(Stored data entries)
(* ===== verification/Preflight.v ===== *)
(** The volume pre-flight (internal/preflight): the filesystems whose ceiling is
    known, the Linux inspector over what [statfs] answers, and the verdict on one
    target, together with the gate that reads the verdicts of a plan
    (internal/engine/preflight.go). *)

From stdpp Require Import pretty.
From S2P Require Import Prelude GoStrings Taxonomy.

(** * Filesystems *)

Record Filesystem := mkFilesystem {
  fs_type : string; fs_identified : bool; fs_max_file : Z; fs_detection : string; fs_note : string }.
Record Space := mkSpace { sp_free : Z; sp_total : Z; sp_known : bool }.

Definition maxFAT : Z := Z.shiftl 1 32 - 1.
Definition maxExt : Z := Z.shiftl 16 40.
Definition maxNTFS : Z := Z.shiftl 8 50.
Definition maxHuge : Z := int64_max.

(** [typeLimits]. *)
Definition typeLimits : gmap string Z := list_to_map [
  ("fat", maxFAT); ("fat12", maxFAT); ("fat16", maxFAT); ("fat32", maxFAT); ("vfat", maxFAT);
  ("msdos", maxFAT); ("exfat", maxHuge); ("ntfs", maxNTFS); ("ntfs3", maxNTFS); ("refs", maxHuge);
  ("ext2", maxExt); ("ext3", maxExt); ("ext4", maxExt); ("xfs", maxHuge); ("btrfs", maxHuge);
  ("apfs", maxHuge); ("hfs", maxHuge); ("hfs+", maxHuge); ("zfs", maxHuge); ("f2fs", maxHuge)].

(** [Unbounded]. *)
Definition Unbounded (f : Filesystem) : bool := fs_identified f && (fs_max_file f =? maxHuge)%Z.

(** [classify]. *)
Definition no_limit_note : string := "this build knows no single-file limit for this filesystem type".
Definition classify `{GoRuntime} (name detection : string) : Filesystem :=
  match typeLimits !! to_lower (trim_space name) with
  | None => mkFilesystem name false 0 detection (if String.eqb name "" then "" else no_limit_note)
  | Some limit => mkFilesystem name true limit detection ""
  end.

(** [linuxMagics]: what [statfs] names by number. *)
Definition linuxMagics : gmap Z string := list_to_map [
  (0x4d44%Z, "vfat"); (0x2011BAB0%Z, "exfat"); (0x5346544e%Z, "ntfs"); (0x7366746e%Z, "ntfs3");
  (0xEF53%Z, "ext4"); (0x58465342%Z, "xfs"); (0x9123683E%Z, "btrfs"); (0xF2F52010%Z, "f2fs");
  (0x2FC12FC1%Z, "zfs"); (0xCA451A4E%Z, "bcachefs"); (0x01021994%Z, "tmpfs"); (0x858458F6%Z, "ramfs");
  (0x794c7630%Z, "overlayfs"); (0x6969%Z, "nfs"); (0xFF534D42%Z, "cifs"); (0x00C36400%Z, "ceph");
  (0x65735546%Z, "fuse"); (0x65735543%Z, "fuseblk"); (0x73717368%Z, "squashfs"); (0x9660%Z, "iso9660");
  (0x01021997%Z, "v9fs")].

(** What [statfs] answers on the nearest existing ancestor of a path, and the
    hexadecimal form of a magic number. *)
Record statfs_t := mkStatfs { sf_type : Z; sf_bavail : Z; sf_blocks : Z; sf_bsize : Z }.

(** [systemInspector.Inspect] on Linux. *)
Definition magic_note : string := "statfs reported a filesystem magic this build does not know".
Definition Inspect `{GoRuntime} (hex : Z → string) (statfs : string → res string statfs_t) (path : string)
  : res string (Filesystem * Space) :=
  st ← statfs path;
  let f := classify (default "" (linuxMagics !! sf_type st)) "statfs(2) f_type" in
  let f := match linuxMagics !! sf_type st with
           | Some _ => f
           | None => mkFilesystem ("0x" +:+ hex (sf_type st)) false (fs_max_file f) (fs_detection f) magic_note
           end in
  Ok (f, mkSpace (mul64 (sf_bavail st) (sf_bsize st)) (mul64 (sf_blocks st) (sf_bsize st)) true).

(** * The verdict *)

Inductive Target := TargetStore | TargetArchive.
Definition target_name (t : Target) : string := match t with TargetStore => "store" | TargetArchive => "archive" end.
Inductive Warning := WarnFilesystemUnidentified | WarnSpaceUnknown.
Record Request := mkRequest {
  rq_target : Target; rq_path : string; rq_projected : Z; rq_largest : Z; rq_margin : Z }.
Record VolumeCheck := mkVolumeCheck {
  vc_target : Target; vc_path : string; vc_fs : Filesystem; vc_space : Space; vc_margin : Z;
  vc_reserved : Z; vc_usable : Z; vc_projected : Z; vc_largest : Z; vc_shortfall : Z;
  vc_warnings : list Warning; vc_refusal : Code }.
Definition DefaultMarginPercent : Z := 10.

(** [Check.OK]. *)
Definition check_ok (c : VolumeCheck) : bool := String.eqb (vc_refusal c) "".

Definition strs (l : list (string * string)) : Params := list_to_map ((λ '(k, v), (k, PStr v)) <$> l).
(** [taxonomy.New] on a catalogued code. *)
Definition tax (code : Code) (params : Params) : TaxError := mkTaxError code params "" None.

Definition too_large_params (path fstype : string) (limit size : Z) (what : string) : Params :=
  strs [("path", path); ("filesystem", fstype); ("limit", pretty limit); ("size", pretty size); ("what", what)].
Definition space_params (path : string) (needed available shortfall margin free : Z) : Params :=
  strs [("path", path); ("needed", pretty needed); ("available", pretty available);
        ("shortfall", pretty shortfall); ("margin", pretty margin); ("free", pretty free)].

(** [Evaluate]: the file-size verdict first, then the space. *)
Definition Evaluate (inspect : string → res string (Filesystem * Space)) (req : Request)
  : VolumeCheck * option TaxError :=
  let margin := if (rq_margin req <=? 0)%Z then DefaultMarginPercent else rq_margin req in
  let mk fs space reserved usable shortfall warnings code :=
    mkVolumeCheck (rq_target req) (rq_path req) fs space margin reserved usable (rq_projected req)
      (rq_largest req) shortfall warnings code in
  match inspect (rq_path req) with
  | Err note =>
      (mk (mkFilesystem "" false 0 "" note) (mkSpace 0 0 false) 0%Z 0%Z 0%Z
         [WarnFilesystemUnidentified; WarnSpaceUnknown] "", None)
  | Ok (fs, space) =>
      if fs_identified fs && (0 <? rq_largest req)%Z && (0 <? fs_max_file fs)%Z &&
         (fs_max_file fs <? rq_largest req)%Z then
        (mk fs space 0%Z 0%Z 0%Z [] CodeFileTooLarge,
         Some (tax CodeFileTooLarge (too_large_params (rq_path req) (fs_type fs) (fs_max_file fs)
                 (rq_largest req) (target_name (rq_target req)))))
      else
        let warnings := if fs_identified fs then [] else [WarnFilesystemUnidentified] in
        if negb (sp_known space) then (mk fs space 0%Z 0%Z 0%Z (warnings ++ [WarnSpaceUnknown]) "", None)
        else
          let reserved := mul64 (quot64 (sp_free space) 100) margin in
          let usable := sub64 (sp_free space) reserved in
          if (usable <? rq_projected req)%Z then
            let shortfall := sub64 (rq_projected req) usable in
            (mk fs space reserved usable shortfall warnings CodeInsufficientSpace,
             Some (tax CodeInsufficientSpace (space_params (rq_path req) (rq_projected req) usable shortfall
                     margin (sp_free space))))
          else (mk fs space reserved usable 0%Z warnings "", None)
  end.

(** * The gate of a synchronization *)

(** [preflightRefusal]: the first blocking verdict among the checks of a plan. *)
Fixpoint preflightRefusal (checks : list VolumeCheck) : option TaxError :=
  match checks with
  | [] => None
  | c :: checks =>
      if check_ok c then preflightRefusal checks
      else if String.eqb (vc_refusal c) CodeFileTooLarge then
        Some (tax CodeFileTooLarge (too_large_params (vc_path c) (fs_type (vc_fs c)) (fs_max_file (vc_fs c))
                (vc_largest c) (target_name (vc_target c))))
      else if String.eqb (vc_refusal c) CodeInsufficientSpace then
        Some (tax CodeInsufficientSpace (space_params (vc_path c) (vc_projected c) (vc_usable c) (vc_shortfall c)
                (vc_margin c) (sp_free (vc_space c))))
      else preflightRefusal checks
  end.
(** [preflightGate]: open on everything that is not a verdict. *)
Definition preflightGate (marginDisabled : bool) (plan : option (list VolumeCheck)) : option TaxError :=
  match plan with
  | None => None
  | Some checks =>
      match preflightRefusal checks with
      | None => None
      | Some refusal => if marginDisabled then None else Some refusal
      end
  end.

(** [fileTooLargeError] on an error [IsFileTooLarge] recognizes. *)
Definition fileTooLargeError (inspect : string → res string (Filesystem * Space)) (cause root : string) (size : Z)
  : TaxError :=
  let '(fstype, limit) :=
    match inspect root with
    | Ok (fs, _) => if String.eqb (fs_type fs) "" then ("the target filesystem", 0%Z) else (fs_type fs, fs_max_file fs)
    | Err _ => ("the target filesystem", 0%Z)
    end in
  WithCause cause (tax CodeFileTooLarge (too_large_params root fstype limit size (target_name TargetStore))).

(** * Correctness *)

(** The space a projection may use: the free bytes less the margin. *)
Definition held_back (free margin : Z) : Z := (free / 100 * margin)%Z.
Definition margin_of (req : Request) : Z :=
  if (rq_margin req <=? 0)%Z then DefaultMarginPercent else rq_margin req.

Lemma held_back_bound free margin :
  (0 ≤ free)%Z → (0 ≤ margin ≤ 100)%Z → (0 ≤ held_back free margin ≤ free)%Z.
Proof.
  unfold held_back. intros Hf Hm.
  pose proof (Z.mul_div_le free 100 ltac:(lia)). pose proof (Z.div_pos free 100 Hf ltac:(lia)).
  revert H H0. generalize (free / 100)%Z. intros q Hq Hq0. nia.
Qed.

(** The machine arithmetic of [Evaluate] is exact on a real volume. *)
Lemma reserve_exact free margin :
  (0 ≤ free ≤ int64_max)%Z → (0 ≤ margin ≤ 100)%Z →
  mul64 (quot64 free 100) margin = held_back free margin ∧
  sub64 free (mul64 (quot64 free 100) margin) = (free - held_back free margin)%Z.
Proof.
  intros Hf Hm. pose proof (held_back_bound free margin ltac:(lia) Hm) as Hb. revert Hb.
  unfold mul64, sub64, quot64, held_back. intros Hb.
  assert (0 ≤ free / 100 ≤ free)%Z by (split; [apply Z.div_pos; lia|apply Z.div_le_upper_bound; lia]).
  rewrite Z.quot_div_nonneg by lia.
  revert Hb H. generalize (free / 100)%Z. intros q Hb Hq.
  rewrite (wrap64_id q) by (unfold is_int64, int64_min, int64_max in *; lia).
  revert Hb. generalize (q * margin)%Z. intros r Hb.
  rewrite (wrap64_id r) by (unfold is_int64, int64_min, int64_max in *; lia).
  split; [done|]. apply wrap64_id. unfold is_int64, int64_min, int64_max in *. lia.
Qed.

(** What stops an operation: a file the filesystem cannot hold, or, when that is not
    it, a projection over the usable space. *)
Inductive blocked (fs : Filesystem) (space : Space) (req : Request) : Code → Prop :=
  | blocked_file :
      fs_identified fs = true → (0 < fs_max_file fs < rq_largest req)%Z →
      blocked fs space req CodeFileTooLarge
  | blocked_space :
      ¬ (fs_identified fs = true ∧ (0 < fs_max_file fs < rq_largest req)%Z) →
      sp_known space = true →
      (sp_free space - held_back (sp_free space) (margin_of req) < rq_projected req)%Z →
      blocked fs space req CodeInsufficientSpace.

Definition measurable (fs : Filesystem) (space : Space) (req : Request) : Prop :=
  (0 ≤ sp_free space ≤ int64_max)%Z ∧ (rq_margin req ≤ 99)%Z ∧ (0 ≤ rq_projected req ≤ int64_max)%Z.

Lemma file_guard fs req :
  fs_identified fs && (0 <? rq_largest req)%Z && (0 <? fs_max_file fs)%Z &&
    (fs_max_file fs <? rq_largest req)%Z = true ↔
  fs_identified fs = true ∧ (0 < fs_max_file fs < rq_largest req)%Z.
Proof. rewrite !andb_true_iff, !Z.ltb_lt. split; intros; intuition lia. Qed.

(** The pre-flight refuses a measured target exactly when it should: with the
    file-size code when the filesystem is identified and the largest file is over its
    ceiling, with the space code when that is not so and the projection exceeds the
    free bytes less the margin; the arithmetic does not overflow, and a space refusal
    states the exact shortfall. The check and the error carry the same verdict. *)
Theorem Evaluate_exact inspect req fs space
    (Hi : inspect (rq_path req) = Ok (fs, space)) (Hm : measurable fs space req) :
  let '(c, err) := Evaluate inspect req in
  (∀ code, te_code <$> err = Some code ↔ blocked fs space req code) ∧
  vc_refusal c = default "" (te_code <$> err) ∧ check_ok c = bool_decide (err = None) ∧
  (vc_refusal c = CodeInsufficientSpace →
     vc_shortfall c = (rq_projected req - (sp_free space - held_back (sp_free space) (margin_of req)))%Z ∧
     (0 < vc_shortfall c)%Z) ∧
  preflightRefusal [c] = err.
Proof.
  destruct Hm as (Hf & Hg & Hp). unfold Evaluate. rewrite Hi.
  fold (margin_of req).
  assert (0 ≤ margin_of req ≤ 100)%Z as Hmar.
  { unfold margin_of, DefaultMarginPercent. destruct (Z.leb_spec (rq_margin req) 0); lia. }
  destruct (reserve_exact _ _ Hf Hmar) as [Hr Hu]. rewrite Hu.
  pose proof (held_back_bound _ _ (proj1 Hf) Hmar) as Hb.
  pose proof (file_guard fs req) as Hguard.
  destruct (_ && (fs_max_file fs <? rq_largest req)%Z) eqn:Hg'.
  { destruct (proj1 Hguard eq_refl) as [H1 H2]. cbn. split_and!; try done.
    intros code. split; [intros [= <-]; by constructor|].
    inversion 1; [done|]. exfalso; eauto. }
  assert (¬ (fs_identified fs = true ∧ (0 < fs_max_file fs < rq_largest req)%Z)) as Hnf
    by (intros Hx; apply Hguard in Hx; discriminate).
  destruct (sp_known space) eqn:Hk; cbn [negb].
  2: { cbn. split_and!; try done. intros code. split; [done|]. inversion 1; [exfalso; eauto|congruence]. }
  destruct (Z.ltb_spec (sp_free space - held_back (sp_free space) (margin_of req)) (rq_projected req))%Z
    as [Hlt|Hge]; cbn.
  - assert (sub64 (rq_projected req) (sp_free space - held_back (sp_free space) (margin_of req))
      = rq_projected req - (sp_free space - held_back (sp_free space) (margin_of req)))%Z as Hs
      by (apply wrap64_id; unfold is_int64, int64_min, int64_max in *; lia).
    rewrite Hs. split_and!; try done.
    + intros code. split; [intros [= <-]; by constructor|]. inversion 1; [exfalso; eauto|done].
    + intros _. split; [done|lia].
  - split_and!; try done. intros code. split; [done|]. inversion 1; [exfalso; eauto|lia].
Qed.

(** A FAT medium with room to spare and a file over its ceiling. *)
Definition fat_volume (path : string) : res string (Filesystem * Space) :=
  Ok (mkFilesystem "vfat" true maxFAT "statfs(2) f_type" "", mkSpace (2 ^ 40)%Z (2 ^ 41)%Z true).
Lemma Evaluate_exact_witness :
  te_code <$> (Evaluate fat_volume (mkRequest TargetStore "/media" (2 ^ 34)%Z (2 ^ 33)%Z 0%Z)).2 = Some CodeFileTooLarge ∧
  blocked (mkFilesystem "vfat" true maxFAT "statfs(2) f_type" "") (mkSpace (2 ^ 40)%Z (2 ^ 41)%Z true)
    (mkRequest TargetStore "/media" (2 ^ 34)%Z (2 ^ 33)%Z 0%Z) CodeFileTooLarge.
Proof.
  pose proof (Evaluate_exact fat_volume (mkRequest TargetStore "/media" (2 ^ 34)%Z (2 ^ 33)%Z 0%Z) _ _ eq_refl
    ltac:(unfold measurable, int64_max; cbn; lia)) as H.
  destruct (Evaluate _ _) as [c err] eqn:E. destruct H as [Hc _].
  assert (te_code <$> err = Some CodeFileTooLarge) as He
    by (change err with (c, err).2; rewrite <-E; vm_compute; reflexivity).
  split; [exact He|apply Hc; exact He].
Defined.

(** Nothing is refused on a target that cannot be measured, and an identified type
    always has a positive ceiling. *)
Lemma unreadable_never_refused inspect req note :
  inspect (rq_path req) = Err note → (Evaluate inspect req).2 = None.
Proof. unfold Evaluate. by intros ->. Qed.

Lemma typeLimits_positive : map_Forall (λ _ l, (0 < l ≤ int64_max)%Z) typeLimits.
Proof. apply (bool_decide_eq_true_1 _). vm_compute. reflexivity. Qed.
Lemma classify_identified `{GoRuntime} name detection :
  fs_identified (classify name detection) = true → (0 < fs_max_file (classify name detection) ≤ int64_max)%Z.
Proof.
  unfold classify. destruct (typeLimits !! _) eqn:E; cbn; [|done]. intros _.
  by apply typeLimits_positive in E.
Qed.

> Exercise objective
Go through the entries above and report how many lines hold the word "reflexivity". Nothing but the number is needed.

> Task result
2